I don’t feel like that now. The shock of saying they were right felt like it jolted me out of that state, into a space where I could properly interrogate and let go of it. Things have changed. I know they have because this morning, when I arrived at my pottery class, I was completely calm. I did not default to being the child, scared of being found out. I didn’t turn into the person who beat herself up for not knowing how to do things. I didn’t get angry with myself. I didn’t try to apologise to people for existing, or over compensate because I was raging with social anxiety. I didn’t have a migraine from all the things I was trying to stop doing or being. I didn’t feel like I was in school and I just had to endure the day and wait until I got home to be myself. In the past, this is how it would have been, even doing things I really wanted to do. This was how it always was. I was always the child waiting for the bullies to find me out. I was always the bad person, pretending to be good.
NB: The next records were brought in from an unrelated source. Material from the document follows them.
Lemma dispatch_quiet (s s' : Run * W) x :
  (let! sc := slots_and_chunk in let! n := enqueue_generated info sc.1 sc.2 in se_ret (n, true)) s = (s', x) ->
  accumulator_checkpoint_state (runtime_state s.1) <> WaitingForInitialRoundTrip ->
  quiet t0 d0 s.1 -> quiet t0 d0 s'.1.
Proof.
  assert (forall slots chunk (s1 s2 : Run * W) y, 0 <= chunk -> may_dispatch slots chunk (runtime_state s1.1) -> quiet t0 d0 s1.1 ->
    (let! n := enqueue_generated info slots chunk in se_ret (n, true)) s1 = (s2, y) -> quiet t0 d0 s2.1) as Hk.
  { intros slots chunk s1 s2 y Hc Hmay Hs Hrun. revert Hrun. unfold se_bind.
    destruct (enqueue_generated info slots chunk s1) as [s3 z] eqn:Ee.
    pose proof (enqueue_quiet _ _ _ _ _ Hc Ee Hmay Hs). destruct z; by intros [= <- _]. }
  unfold slots_and_chunk. unfold se_bind at 1 2. cbn [rgets se_get]. case_bool_decide as Hneeds.
  - intros Hrun _ Hs. pose proof Hs as (_ & _ & _ & Hg). unfold gate in Hg. rewrite Hneeds in Hg.
    refine (Hk 1 MIN_BATCH_SIZE _ _ _ _ _ _ Hrun); [unfold MIN_BATCH_SIZE; lia|right; split_and!; try done; apply Hg|].
    destruct Hs as (Hq & Ht & Hd & _). split_and!; [exact Hq|exact Ht|exact Hd|].
    unfold gate. cbn. destruct Hg as [-> ->]. unfold MIN_BATCH_SIZE. lia.
  - unfold se_bind at 1. cbn [rgets se_get]. intros Hrun Hwait (Hq & Ht & Hd & Hg).
    destruct (production_chunk (Generation.training_remaining (generation (runtime_state s.1))) (sampler_queue s.1) Hq) as [Hq' Hc].
    cbn in Hrun. destruct (production_batch_size _ _) as [q size].
    refine (Hk _ size _ _ _ _ _ _ Hrun); [cbn in Hc; lia|left|done].
    change (accumulator_checkpoint_state (runtime_state s.1) = Ready).
    by destruct (accumulator_checkpoint_state (runtime_state s.1)).
Qed.

(** What a refill may add: at most the generation size of the queue, never past
    the target, nor past the allowance of a campaign. *)
Definition refill_bound (r : Run) (n : Z) : Prop :=
  n <= max_generation_size (queue_params r) /\
  (forall target, sample_target (task_spec (task r)) = Some target -> task_produced (task r) + n <= target) /\
  (campaign_managed r = Some false \/
   exists w w' allowance,
     r_campaign_sample_allowance (ri_run_id info) (task_id (task r)) w = (w', Ok allowance) /\
     forall a, allowance = Some a -> task_produced (task r) + n <= a).

Lemma campaign_allowance_cases (s s' : Run * W) x :
  campaign_allowance info s = (s', x) ->
  (exists m w, s' = (set_campaign_managed m s.1, w)) /\
  forall allowance, x = Ok allowance ->
    campaign_managed s.1 = Some false /\ allowance = None \/
    exists w w', r_campaign_sample_allowance (ri_run_id info) (task_id (task s.1)) w = (w', Ok allowance).
Proof.
  unfold campaign_allowance, se_bind at 1. cbn [rgets se_get]. case_bool_decide as Hm.
  { intros [= <- <-]. split; [|intros a [= <-]; by left]. exists (campaign_managed s.1), s.2. by destruct s. }
  unfold se_bind at 1. cbn [rgets se_get]. unfold se_bind at 1, rstore.
  destruct (r_campaign_sample_allowance _ _ _) as [w y] eqn:Ea. destruct y as [value|e]; cbn.
  - intros [= <- <-]. split; [eauto|]. intros a [= <-]. right. eauto.
  - intros [= <- <-]. split; [|done]. by exists (campaign_managed s.1), w.
Qed.

Lemma quiet_weaken d d' r : d <= d' -> quiet t0 d r -> quiet t0 d' r.
Proof. intros Hle (Hq & Ht & Hd & Hg). split_and!; [done..|lia|done]. Qed.

Lemma buffer_generated_quiet started batch training (s s' : Run * W) x :
  buffer_generated started batch training s = (s', x) ->
  chunk_ok (sampler_queue s.1) -> books s.1 = t0 ->
  has_pending (generation (runtime_state s.1)) = false -> gate (runtime_state s.1) ->
  quiet t0 (task_produced (task s.1) + Z.max 0 (nr_samples batch)) s'.1.
Proof.
  intros Hrun Hq Ht Hp Hgate. unfold buffer_generated in Hrun. unfold se_bind at 1, on_generation at 1, buffer_draw in Hrun.
  unfold se_bind at 1 in Hrun. cbn [se_get] in Hrun. rewrite Hp in Hrun.
  assert (forall g, pending_samples g <= Z.max 0 (nr_samples batch) ->
    quiet t0 (task_produced (task s.1) + Z.max 0 (nr_samples batch)) (set_runtime_state (set_generation g (runtime_state s.1)) s.1)) as Hg.
  { intros g Hle. split_and!; [exact Hq|exact Ht| |exact Hgate]. apply Z.add_le_mono_l. exact Hle. }
  assert (pending_samples (generation (runtime_state s.1)) = 0) as Hp0.
  { unfold pending_samples, has_pending in *. by destruct (pending _). }
  unfold se_bind at 1, se_lift in Hrun. destruct (engine_error_of _); cbn [map_err] in Hrun.
  2:{ injection Hrun as <- _. apply Hg. lia. }
  unfold se_modify at 1 in Hrun. cbn [map_err] in Hrun. match type of Hrun with ?m _ = _ =>
    assert (upholds (X:=Run) (W:=W) (quiet t0 (task_produced (task s.1) + Z.max 0 (nr_samples batch))) m) as Hm end.
  { clear. upholds_auto. apply upholds_on_generation. intros g. apply Z.eq_le_incl. reflexivity. }
  eapply Hm; [exact Hrun|]. apply Hg. unfold pending_samples, usize_saturating_sub. cbn. lia.
Qed.

Lemma draw_ok_le max_samples batch training :
  draw_ok (Rng:=Rng) max_samples batch training = true -> nr_samples batch <= max_samples.
Proof. unfold draw_ok. intros H. zbool. lia. Qed.

Lemma budget_le r budget target n :
  active_sample_remaining_budget r = Ok budget -> sample_target (task_spec (task r)) = Some target ->
  n <= default usize_max budget -> pending_samples (generation (runtime_state r)) = 0 -> task_produced (task r) + n <= target.
Proof.
  unfold active_sample_remaining_budget. intros Hb Ht Hn Hp. rewrite Ht, Hp in Hb. destruct (_ <? 0) eqn:E0; [done|].
  injection Hb as <-. zbool. cbn in Hn. revert Hn E0. unfold i64_saturating_sub, i64_max, i64_min.
  change (wrap_i64 0) with 0. lia.
Qed.

Lemma refill_cases c s s' x :
  refill info c s = (s', x) -> quiet t0 d0 s.1 -> has_pending (generation (runtime_state s.1)) = false ->
  quiet t0 d0 s'.1 \/
  exists n, refill_bound s.1 n /\ quiet t0 (task_produced (task s.1) + n) s'.1.
Proof.
  intros Hrun Hs Hpend. unfold refill in Hrun. unfold se_bind at 1 in Hrun. cbn [rgets se_get] in Hrun.
  destruct (finished _); [left; injection Hrun as <- _; exact Hs|].
  unfold se_bind at 1 in Hrun. cbn [rgets se_get] in Hrun. unfold se_bind at 1, se_lift at 1 in Hrun. unfold id in Hrun.
  destruct (active_sample_remaining_budget s.1) as [budget|e] eqn:Eb; [|left; injection Hrun as <- _; exact Hs].
  unfold se_bind at 1 in Hrun.
  match type of Hrun with (let (_, _) := ?m s in _) = _ =>
    assert (m s = (s, (m s).2)) as Estop by (destruct (bool_decide _); [done|]; unfold se_bind, se_lift; by destruct (stop_condition_status s.1)) end.
  rewrite Estop in Hrun. clear Estop. destruct (_ s).2 as [[]|e] in Hrun; [left; injection Hrun as <- _; exact Hs| |left; injection Hrun as <- _; exact Hs].
  unfold se_bind at 1, on_queue in Hrun.
  destruct (needs_generation c (sampler_queue s.1, s.2)) as [[q w] y] eqn:En.
  assert (quiet t0 d0 (set_sampler_queue q s.1)) as Hs1.
  { destruct Hs as [Hq Hs]. split; [exact (upholds_needs_generation _ _ _ _ En Hq)|done]. }
  destruct y as [needed|e]; cbn [map_err] in Hrun; [|left; injection Hrun as <- _; exact Hs1].
  destruct (negb needed); [left; injection Hrun as <- _; exact Hs1|].
  unfold se_bind at 1 in Hrun. destruct (campaign_allowance info _) as [s2 y] eqn:Ec.
  apply campaign_allowance_cases in Ec as [(m & w2 & ->) Hallow].
  destruct y as [allowance|e]; [|left; injection Hrun as <- _; exact Hs1].
  specialize (Hallow _ eq_refl). unfold se_bind at 1 in Hrun. cbn [rgets se_get] in Hrun.
  case_bool_decide; [left; injection Hrun as <- _; exact Hs1|].
  do 2 (unfold se_bind at 1 in Hrun; cbn [rgets se_get rnow] in Hrun).
  unfold se_bind at 1, on_sampler in Hrun. destruct (s_generate _ _) as [sm y] in Hrun.
  destruct y as [y|e]; cbn [map_err] in Hrun; [|left; injection Hrun as <- _; exact Hs1].
  destruct y as [batch training| |]; [|left; injection Hrun as <- _; exact Hs1|].
  2:{ left. revert Hrun. match goal with |- ?m _ = _ -> _ => assert (upholds (X:=Run) (W:=W) (quiet t0 d0) m) as Hm end.
      { clear. upholds_auto. apply upholds_on_generation. intros g. apply Z.eq_le_incl. reflexivity. }
      intros Hrun. eapply Hm; [exact Hrun|]. exact Hs1. }
  destruct (draw_ok _ _ _) eqn:Eok; cbn [negb] in Hrun; [|left; injection Hrun as <- _; exact Hs1].
  apply draw_ok_le in Eok. revert Hrun. unfold se_bind at 1.
  destruct (buffer_generated _ _ _ _) as [s3 y] eqn:Eg. intros Hrun.
  assert (s' = s3) as -> by (destruct y; by injection Hrun as <- _). clear Hrun.
  destruct Hs as (Hq & Ht & Hd & Hg), Hs1 as (Hq1 & _).
  pose proof (buffer_generated_quiet _ _ _ _ _ _ Eg Hq1 Ht Hpend Hg) as Hquiet.
  assert (pending_samples (generation (runtime_state s.1)) = 0) as Hp0.
  { unfold pending_samples, has_pending in *. by destruct (pending _). }
  change (task_produced (task s.1) + pending_samples (generation (runtime_state s.1)) <= d0) in Hd.
  destruct (Z.le_gt_cases 0 (nr_samples batch)) as [Hn|Hn].
  2:{ left. refine (quiet_weaken _ _ _ _ Hquiet).
      change (task_produced (task s.1) + Z.max 0 (nr_samples batch) <= d0). lia. }
  right. exists (nr_samples batch). split.
  2:{ refine (quiet_weaken _ _ _ _ Hquiet).
      change (task_produced (task s.1) + Z.max 0 (nr_samples batch) <= task_produced (task s.1) + nr_samples batch). lia. }
  clear - Eb Eok Hallow H Hp0. unfold min_option in Eok. split; [|split].
  - change (nr_samples batch <= Z.min (Z.min (max_generation_size (queue_params s.1)) (default usize_max budget))
      (default usize_max (option_map (fun a => Z.max 0 (i64_saturating_sub a (task_produced (task s.1)))) allowance))) in Eok. lia.
  - intros target Htarget. eapply budget_le; [done..| |done]. lia.
  - destruct Hallow as [[Hm _]|(w0 & w' & Hw)]; [by left|right]. exists w0, w', allowance. split; [exact Hw|].
    intros a ->. cbn [option_map] in *.
    change (Some (Z.max 0 (i64_saturating_sub a (task_produced (task s.1)))) <> Some 0) in H.
    cbn [default] in Eok. change (nr_samples batch <= Z.min (Z.min (max_generation_size (queue_params s.1)) (default usize_max budget))
      (Z.max 0 (i64_saturating_sub a (task_produced (task s.1))))) in Eok.
    assert (Z.max 0 (i64_saturating_sub a (task_produced (task s.1))) <> 0) as H0 by congruence.
    unfold i64_saturating_sub, i64_min, i64_max in *. lia.
Qed.
End steps.
#[export] Hint Resolve upholds_refresh upholds_process upholds_consume_flush upholds_flush_aggregation upholds_flush_progress
  upholds_flush_performance upholds_rate upholds_drain upholds_persist_checkpoint upholds_persist_state : uphold.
Today was different. I was talking to the pottery teacher about the pleasure of being able to fully inhabit my body and have a complete experience of connection between my body and the clay. I said: ‘It feels so great. I have spent so many years outside of my body. This is probably the first time I've been this connected since I was a small child.’ She looked at me and said: ‘That’s brilliant. Your words have given me goosebumps.’
Today was a miracle. Truly a miracle. It was a quiet, perfect miracle in which I allowed myself to be fully present in my body and my mind and do something I really wanted to do without getting in my own way. I just was. I just am.
🥳🎉🎊
This. Omg this! I needed this:
"The regrets...are where I let other people tell me what I could and should do. The times where I squashed my instincts and played by the rules that I thought grown ups should adhere to and that if I did them, I would feel more grown up. ... it’s time to grow out. Grow out of bad habits, grow out of restrictive boxes, grow out of the tiny space I allotted myself."